I just finished a trip to attend the ODSC conference in Boston, leaving without really understanding where we are on the hype cycle of Agentic AI . But on the flight back, I read on article2 where Rogé Karma was walking back the stance he had about the AI bubble given new revenue data. The conference gave me a lot of confidence that regardless of what benefit agent AI will ultimately have, there was now no doubt that companies and individuals who do not upskill will fill behind in one way or another. But the article put down some numbers about the new revenue that Anthropic, open Al cursor and the data center companies they rely on, Microsoft, Google, Amazon, Core weave, were now recently experiencing, taking them perhaps, out of bubble territory.
At the conference, one of the first talks I went to was about private LLMs, and during this talk the speaker1 said that the adoption of AI found a cheat code, agentic AI. He pointed out that although, the cost chasm was showing only 15% chat style adoption, when tools now added agents interfaces into themselves into the existing, mediums people already use, then adoption magically went to 100%.
Perhaps unironically, as I was at my gate waiting for departure, I also saw a post from a friend about https://copy.fail, the newly discovered Linux privilege escalation vulnerability, where a user mode process can su to root. So I keep this in mind while I learn about people excitedly giving anthropic access to rumage around executing on their lap tops.
Back to the speaker’s presentation, his point was that indeed the risk of opening up your company to Anthropic or other companies, giving them a front row seat to your company’s data, can be avoided with the open weight models that are now becoming as good as their SaaS counterparts, and with the per token cost coming up, along with surge pricing, also perhaps even a cost benefit too.

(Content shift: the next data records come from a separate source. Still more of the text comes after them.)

(* ===== verification/Prelude.v ===== *)
(** * peekd: a verification development

    peekd watches the gossip network of Ethereum's consensus layer. A libp2p host
    connects to peers that discovery finds and the dialer dials; the gossip
    service subscribes to every topic; each message is decoded, timed against its
    slot and kept in a cache until the slot is over, together with the number of
    times its id was seen; completed slots are written to ClickHouse in one batch
    each. The development models the Go code under src/ as Rocq functions and
    proves what makes its parts correct.

    ** Conventions

    - A call that can fail returns an [outcome]: a value, an error built with
      github.com/pkg/errors, or a panic (nil dereference, index, division,
      assertion, or a value). Methods with side effects return the changed
      receiver beside the outcome. [ptr A] is a pointer that may be nil.
    - Integers are [Z]; every conversion and every operation that can leave its
      width is wrapped by [u16], [u32], [u64] or [i64]. float64 is binary64 of
      the standard library's executable specification.
    - The iteration order of a Go map is a parameter of type [order], a
      permutation of the list of its entries, and sort.Slice is a [sorter]; the
      theorems hold for all of them.
    - A service loop consumes a list of events: what each [select] or blocking
      call of its turns meets. Logging is left out.
    - Code outside the repository is a type class whose fields are the calls the
      source makes; laws a theorem relies on are separate classes or decidable
      predicates ([DriverLaws], [BitfieldLaws], [Libp2pLaws], [MathLaws],
      [p2p_ok], [forks_ok], ...), each with an instance used by the witnesses.

    ** Files

    - Prelude (this file): errors, outcomes, wrapping integers, map orders and
      sorts, options, shared lemmas, the tactics and the hint database [peekd].
    - GoStrings, GoTime, GoFloat, GoNet: what the source uses of the packages
      strings, hex, fmt, time, net and of float64, with their facts (hex is
      injective, Split inverts concatenation, time arithmetic is exact in range,
      an IPv4 address prints to text that parses back).
    - Externals: Prysm, hexutil and go-bitfield as classes, and the documented
      mainnet values for witnesses. Samples: a sample processor.
    - Eth: eth/network.go. [GetForkVersion] refines the fork schedule up to Fulu
      and stays at Electra after it, the subnet bit vectors are exact, the
      network variable is guarded.
    - Repository, RepositoryClaims: repository/*.go and the column types of
      migrations/001. A batch save that returns no error adds exactly its rows,
      typed as the table; one that fails in sending (a timeout, a lost
      acknowledgement) may have stored some of them, and the driver's laws say
      no more; the factory opens and pings clickhouse and refuses any other type.
    - SeenCounter, SlotCache, SlotExtractor: processor/seen_counter.go,
      slot_cache.go, slot_extractor.go. The counter refines "increases since the
      last pop", the two-level cache refines one first-writer-wins map, the
      registry agrees with the table of message types.
    - Processor: processor/beacon_message_processor.go, every method.
      ProcessorFacts, ProcessorClaims: what each branch of [Process] leaves
      behind, timing of a record, which slots a flush removes and what it saves,
      the final flush at shutdown.
    - ProcSystem: the same operations as atomic steps of concurrent goroutines,
      with the flusher's position as part of the state. By rule induction over
      runs: no record is lost or duplicated, sightings are conserved, the
      invariant holds, and a flush terminates whatever the others do; its
      uninterrupted runs are exactly the results of [flushCompletedSlots].
    - Tables: the rows of the two tables of migrations/001 after any such run over
      the ClickHouse code, with saves that may fail: what was there, then rows of
      records handed over, in order and once, those of acknowledged saves among
      them, each typed as its columns. Views: the hourly view of migrations/002 over
      those rows: an hour is rolled up exactly when all of its 300 slots have a
      row, and every group sums the records of its key.
    - Host: host/host.go. Peer counts count distinct peers.
    - Topics: what Prysm documents of topic names and formats, and the proof
      that building and recognising topics agree.
    - PeerScore, PeerScoreClaims: gossip/peer_score.go. The parameters are
      complete for topic lists that have the sync committee topics last, as the
      service's default topics do (GossipClaims); a second computation
      panics; where the estimate has no effect and where the mesh parameters
      degenerate.
    - GossipHandler, Subscription, GossipSub, GossipClaims: gossip/handler.go,
      subscription.go, gossipsub.go. Handlers by fork, the subscription loop,
      topics, construction, joining, the path from a topic to a record, pruning.
    - Dialer, Discovery: peering/*.go. The dial decision is exact arithmetic; the
      address of a node, the local record, the discovery loop.
    - ReqResp, ReqRespClaims: reqresp/*.go, in a state and error monad over the
      stream. Exchanges between two nodes, answers of the inbound handlers,
      registration, for payloads in the range of their types; the witnesses run
      them over an SSZ codec.
    - Watcher, WatcherClaims: watcher/watcher.go. Which services a watcher has
      and what they are given; why creation fails.
    - System: a created watcher with its services running. A world holds the host
      and the processor once; a step is one action of the gossip service (start,
      prune), of a subscription, of pubsub, of discovery and dialer, of the
      service of the host, of the request handlers, of the network or of the
      processor, and carries a label. The labels determine the trace
      ([world_events]): an id asked for is a sighting, a message of another peer
      is processed as the type of its topic and fork. Every run is a run of
      ProcSystem with that trace (simulation), so the accounting of records,
      tables and sightings holds from [NewWatcher] on, a record's peer count is
      the host's count in the world in which its message was read, and every
      dial is to a public peer that discovery sent.
    - Cmd: cmd/*.go. The flags decide the options one by one; the main loop and
      its signals; exit codes.

    ** How the components meet

    The [Repository] class is the interface of the processor to its store: the
    processor's theorems are proved for any instance, and [adapter_repository]
    implements it with the ClickHouse code, whose theorems discharge it.
    [PeerCounter] is the processor's view of the host, implemented by
    [host_PeerCounter]. A subscription is generic in the state its handler
    works on; the gossip service instantiates it with itself. The gossip service
    holds the processor it feeds as a field; [ProcSystem] treats the same
    processor as shared by all goroutines, [System] adds the host that the
    processor, the gossip service and the dialer share by pointer ([write_host]
    is a write through it; that the pointers are the same is proved of
    [NewWatcher]).

    ** Bounds

    No definition needs fuel but the IPv6 parser, whose loop is bounded by the
    eight groups of an address. Timing is exact for genesis times and clocks
    within 2^61 seconds of year 1 and slots that start within 292 years of
    genesis. The dial decision is checked for every target below 10000 by
    computation, so that no rounding of 0.2 * target matters. Score parameters
    are for estimates below 2^63. Counts wrap modulo 2^32, and the theorems say so.

    ** Not modelled

    The callbacks of host/notify.go and the status ticker only log. Parsing of
    the command line (urfave/cli), the restarts of the supervisor (suture), what
    follows the end of the services (each [Serve] is modelled to its return, but
    the end of the program is not a step of [System]), the quantile aggregate of
    ClickHouse (a parameter of the view) and everything inside libp2p, pubsub,
    discv5, Prysm and the ClickHouse driver are not modelled. Steps of [System] are atomic per call the code protects by a
    lock or a channel; data races outside those are not modelled. *)

From stdpp Require Export base list gmap strings sets sorting relations.
From Stdlib Require Export ssreflect.
#[export] Unset SsrRewrite.
From Stdlib Require Export ZArith Lia.

(** ** Go errors, panics and outcomes

    [errors.New] / [errors.Errorf] and [errors.Wrap] / [errors.Wrapf] of
    github.com/pkg/errors build a chain; [error_ext] is an error made by code
    outside the repository. *)

Inductive error :=
  | errors_New (msg : string)
  | errors_Wrap (cause : error) (msg : string)
  | error_ext (msg : string).

(** What a goroutine can panic with: [panic(err)], an index out of range, a nil
    dereference, a failed type assertion, an integer division by zero, and a
    panic raised by a library with a message of its own. *)
Inductive panic_value :=
  | panic_error (e : error)
  | panic_index
  | panic_nil
  | panic_assert
  | panic_divide
  | panic_msg (msg : string).

Inductive outcome (A : Type) :=
  | Ret (a : A)
  | Fail (e : error)
  | Panicked (p : panic_value).
Arguments Ret {A} a.
Arguments Fail {A} e.
Arguments Panicked {A} p.

#[export] Instance error_eq_dec : EqDecision error.
Proof. solve_decision. Defined.
#[export] Instance panic_value_eq_dec : EqDecision panic_value.
Proof. solve_decision. Defined.
#[export] Instance outcome_eq_dec {A} `{EqDecision A} : EqDecision (outcome A).
Proof. solve_decision. Defined.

Between talks, I spoke with colleagues about the future of code. One was inspired by a conversation I had with one speaker on program static analysis11, Armando Solar-Lezama, potentially making a come back. Or at least his research team was identifying that there was a gap in code evaluation, bug evaluation in particular. He noted that even Mythos –which he said he did not have access to–, would not find all the bugs, but for the sake of reliability, we do need to find all the bugs. So after his talk, I asked him what was his vision? I wondered, hey, python was so popular for data science, because it was so effortless to start learning, but also come with ease to create bugs that static type and memory safe languages do not run into like Golang. And it sounded like yes he sees there is definitely now more room for strongly typed memory safe languages like Rust, though that will still not be enough to make sure new code that is generated is reliable. I think one of my take aways from his talk was that the code generation is producing an unprecedented volume of code that needs to be reviewed and we desparately need better ways of vetting it for reliability. And hopefully code gen now frees us up to focus on bringing back precisely that kind of code analysis that was very popular in the early 2000s but then faded away.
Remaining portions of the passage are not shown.